> Assignment
What to return is the tail of the data, from the line that contains "Definition set_rssi (v" down to the last line, copied exactly.

Start of Supplied data

(** * EdgeChain / Msingi ESP32-S3 firmware: enrollment, radio transport and
      telemetry protocol

    A shallow embedding of [src/firmware/esp32-msingi]: the RYLR896 AT-command
    driver ([lora_comm.cpp]), the ATECC608B wrapper ([secure_element.cpp]),
    the BRACE enrollment client ([brace_client.cpp]) and the control loop
    ([main.cpp]), followed by the properties of the protocol layer.

    Conventions.
    - [uint8_t] values are [Z] in [0, 256); [uint32_t] and [size_t] are [Z]
      with the wrap-around modulo [2^32] written out; array indices and
      [sizeof] results are [nat].
    - [char] buffers are [list ascii]; a [char*] is the memory from the
      address it points at onwards.
    - [float] values are carried as their IEEE-754 binary32 bit pattern;
      the firmware only copies them.
    - Objects are records; methods thread the object (or the whole device)
      through a state monad whose failure case stands for a read of memory
      that was never written. *)

From Stdlib Require Import ZArith Ascii String DecimalString Bool Lia List.
From Stdlib Require DecimalNat DecimalFacts.
Import ListNotations.

Set Implicit Arguments.

(** ** State monad with undefined behaviour *)

Definition M (S A : Type) : Type := S -> option (A * S).

Definition ret {S A} (a : A) : M S A := fun s => Some (a, s).

Definition bind {S A B} (m : M S A) (k : A -> M S B) : M S B :=
  fun s => match m s with
           | Some (a, s') => k a s'
           | None => None
           end.

Definition get {S} : M S S := fun s => Some (s, s).
Definition gets {S A} (f : S -> A) : M S A := fun s => Some (f s, s).
Definition put {S} (s : S) : M S unit := fun _ => Some (tt, s).
Definition modify {S} (f : S -> S) : M S unit := fun s => Some (tt, f s).
Definition undefined {S A} : M S A := fun _ => None.

(** Run a method of a member object inside the enclosing object. *)
Definition zoom {S T A} (proj : S -> T) (inj : T -> S -> S) (m : M T A) : M S A :=
  fun s => match m (proj s) with
           | Some (a, t') => Some (a, inj t' s)
           | None => None
           end.

Declare Scope monad_scope.
Delimit Scope monad_scope with monad.
Notation "x <- m ;; k" := (bind m (fun x => k))
  (at level 61, m at next level, right associativity) : monad_scope.
Notation "m ;; k" := (bind m (fun _ => k))
  (at level 61, right associativity) : monad_scope.
Notation "' pat <- m ;; k" := (bind m (fun x => match x with pat => k end))
  (at level 61, pat pattern, m at next level, right associativity) : monad_scope.
Open Scope monad_scope.

(** ** Arrays *)

(** [memcpy (dst + off, src, n)] on arrays held as lists. *)
Definition memcpy {A} (dst : list A) (off : nat) (src : list A) (n : nat) : list A :=
  firstn off dst ++ firstn n src ++ skipn (off + n) dst.

(** [memset (dst + off, v, n)]. *)
Definition memset {A} (dst : list A) (off : nat) (v : A) (n : nat) : list A :=
  memcpy dst off (repeat v n) n.

(** [a[i] = v]; the firmware only stores inside the array. *)
Definition store {A} (a : list A) (i : nat) (v : A) : list A :=
  firstn i a ++ v :: skipn (S i) a.

(** ** The C library routines the driver calls (newlib on the ESP32) *)

Module Libc.

Local Open Scope Z_scope.

Definition NUL : ascii := Ascii.zero.

Definition code (c : ascii) : Z := Z.of_N (N_of_ascii c).

Definition chars (s : string) : list ascii := list_ascii_of_string s.

Definition isspace (c : ascii) : bool :=
  (code c =? 32) || ((9 <=? code c) && (code c <=? 13)).

(** Value of a character as a digit, letters counting from ten. *)
Definition digit_of (c : ascii) : option Z :=
  let n := code c in
  if (48 <=? n) && (n <=? 57) then Some (n - 48)
  else if (65 <=? n) && (n <=? 90) then Some (n - 65 + 10)
  else if (97 <=? n) && (n <=? 122) then Some (n - 97 + 10)
  else None.

Fixpoint skip_space (s : list ascii) : list ascii :=
  match s with
  | c :: s' => if isspace c then skip_space s' else s
  | [] => []
  end.

Definition take_sign (s : list ascii) : bool * list ascii :=
  match s with
  | c :: s' =>
      if Ascii.eqb c "-" then (true, s')
      else if Ascii.eqb c "+" then (false, s')
      else (false, s)
  | [] => (false, s)
  end.

Definition skip_0x (s : list ascii) : list ascii :=
  match s with
  | z :: x :: s' =>
      if Ascii.eqb z "0" && (Ascii.eqb x "x" || Ascii.eqb x "X") then s' else s
  | _ => s
  end.

Fixpoint digits (base acc : Z) (s : list ascii) : Z :=
  match s with
  | c :: s' =>
      match digit_of c with
      | Some d => if d <? base then digits base (acc * base + d) s' else acc
      | None => acc
      end
  | [] => acc
  end.

Definition LONG_MAX : Z := 2147483647.
Definition LONG_MIN : Z := -2147483648.

(** [strtol (s, NULL, base)] for base 10 or 16: white space, sign, an
    optional [0x] in base 16, digits up to the first character that is not
    one; out-of-range values saturate.  The terminating NUL is no digit, so
    the scan never passes it. *)
Definition strtol (s : list ascii) (base : Z) : Z :=
  let (neg, s1) := take_sign (skip_space s) in
  let s2 := if base =? 16 then skip_0x s1 else s1 in
  let acc := digits base 0 s2 in
  Z.max LONG_MIN (Z.min LONG_MAX (if neg then - acc else acc)).

Definition atoi (s : list ascii) : Z := strtol s 10.

(** [strncmp (s, lit, n) == 0] for a literal of [n] characters without NUL. *)
Fixpoint strncmp_eq (s lit : list ascii) : bool :=
  match lit, s with
  | [], _ => true
  | l :: lit', c :: s' => Ascii.eqb c l && strncmp_eq s' lit'
  | _ :: _, [] => false
  end.

(** The string a [char*] designates: the characters before the first NUL. *)
Fixpoint cstr (s : list ascii) : list ascii :=
  match s with
  | c :: s' => if Ascii.eqb c NUL then [] else c :: cstr s'
  | [] => []
  end.

Fixpoint prefix_eq (lit s : list ascii) : bool :=
  match lit, s with
  | [], _ => true
  | l :: lit', c :: s' => Ascii.eqb c l && prefix_eq lit' s'
  | _ :: _, [] => false
  end.

(** [strstr (s, lit) != NULL]. *)
Fixpoint strstr_in (s lit : list ascii) : bool :=
  prefix_eq lit s ||
  match s with
  | _ :: s' => strstr_in s' lit
  | [] => false
  end.

Definition strstr (s lit : list ascii) : bool := strstr_in (cstr s) lit.

(** [strtok] with the single delimiter [","].  The argument is the memory
    from the scan pointer on.  The result is the token pointer (the token's
    characters, the NUL that now ends it, and whatever followed) and the
    saved pointer for the next call; [None] is the NULL return. *)
Fixpoint skip_delim (s : list ascii) : list ascii :=
  match s with
  | c :: s' => if Ascii.eqb c "," then skip_delim s' else s
  | [] => []
  end.

Fixpoint span_token (s : list ascii) : list ascii * list ascii :=
  match s with
  | c :: s' =>
      if Ascii.eqb c "," || Ascii.eqb c NUL then ([], s)
      else let (tok, rest) := span_token s' in (c :: tok, rest)
  | [] => ([], [])
  end.

Definition strtok (s : list ascii) : option (list ascii * list ascii) :=
  match skip_delim s with
  | [] => None
  | (c :: _) as start =>
      if Ascii.eqb c NUL then None
      else
        let (tok, rest) := span_token start in
        match rest with
        | [] => Some (tok, [])
        | d :: after =>
            if Ascii.eqb d NUL then Some (tok ++ NUL :: after, rest)
            else Some (tok ++ NUL :: after, after)
        end
  end.

End Libc.

(** ** HardwareSerial: the UART towards the radio module *)

Module HardwareSerial.

(** [rx] holds the characters that reach the port before the deadline of
    the read in progress.  [peer] is the radio module: its answers to the
    command lines still to come, each arriving once its command is written
    (an empty answer is a module that stays silent until the timeout). *)
Record t := mk {
  rx : list ascii;
  tx : list (list ascii);          (* lines written so far, oldest first *)
  peer : list (list ascii)
}.

Definition set_rx (q : list ascii) (u : t) : t := mk q (tx u) (peer u).

Definition available (u : t) : bool :=
  match rx u with [] => false | _ :: _ => true end.

Definition println (cmd : list ascii) : M t unit :=
  modify (fun u => mk (rx u ++ hd [] (peer u)) (tx u ++ [cmd]) (tl (peer u))).

(** Drain the receive queue: [while (available()) read();]. *)
Definition drain : M t unit := modify (set_rx []).

End HardwareSerial.

(** ** LoRaComm: the RYLR896 driver (lora_comm.cpp) *)

Module LoRaComm.

Import Libc.

Record t := mk {
  _serial : HardwareSerial.t;
  _rssi : Z;
  _snr : Z
}.

Definition set_serial (u : HardwareSerial.t) (l : t) : t := mk u (_rssi l) (_snr l).
Definition set_rssi (v : Z) (l : t) : t := mk (_serial l) v (_snr l).
Definition set_snr (v : Z) (l : t) : t := mk (_serial l) (_rssi l) v.

Definition serial {A} (m : M HardwareSerial.t A) : M t A := zoom _serial set_serial m.

Definition available : M t bool := gets (fun l => HardwareSerial.available (_serial l)).

(** The read loops of [receive] and [waitForResponse].  The queue holds the
    characters that arrive before the deadline; the loop takes them one by
    one and stops after a line feed, when [room] characters are taken, or
    when the deadline passes with the queue empty. *)
Fixpoint read_line (room : nat) (q : list ascii) : list ascii * list ascii :=
  match room, q with
  | S room', c :: q' =>
      if Ascii.eqb c "010" then ([c], q')
      else let (line, rest) := read_line room' q' in (c :: line, rest)
  | _, _ => ([], q)
  end.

End of Supplied data

> Answer
Definition set_rssi (v : Z) (l : t) : t := mk (_serial l) v (_snr l).
Definition set_snr (v : Z) (l : t) : t := mk (_serial l) (_rssi l) v.

Definition serial {A} (m : M HardwareSerial.t A) : M t A := zoom _serial set_serial m.

Definition available : M t bool := gets (fun l => HardwareSerial.available (_serial l)).

(** The read loops of [receive] and [waitForResponse].  The queue holds the
    characters that arrive before the deadline; the loop takes them one by
    one and stops after a line feed, when [room] characters are taken, or
    when the deadline passes with the queue empty. *)
Fixpoint read_line (room : nat) (q : list ascii) : list ascii * list ascii :=
  match room, q with
  | S room', c :: q' =>
      if Ascii.eqb c "010" then ([c], q')
      else let (line, rest) := read_line room' q' in (c :: line, rest)
  | _, _ => ([], q)
  end.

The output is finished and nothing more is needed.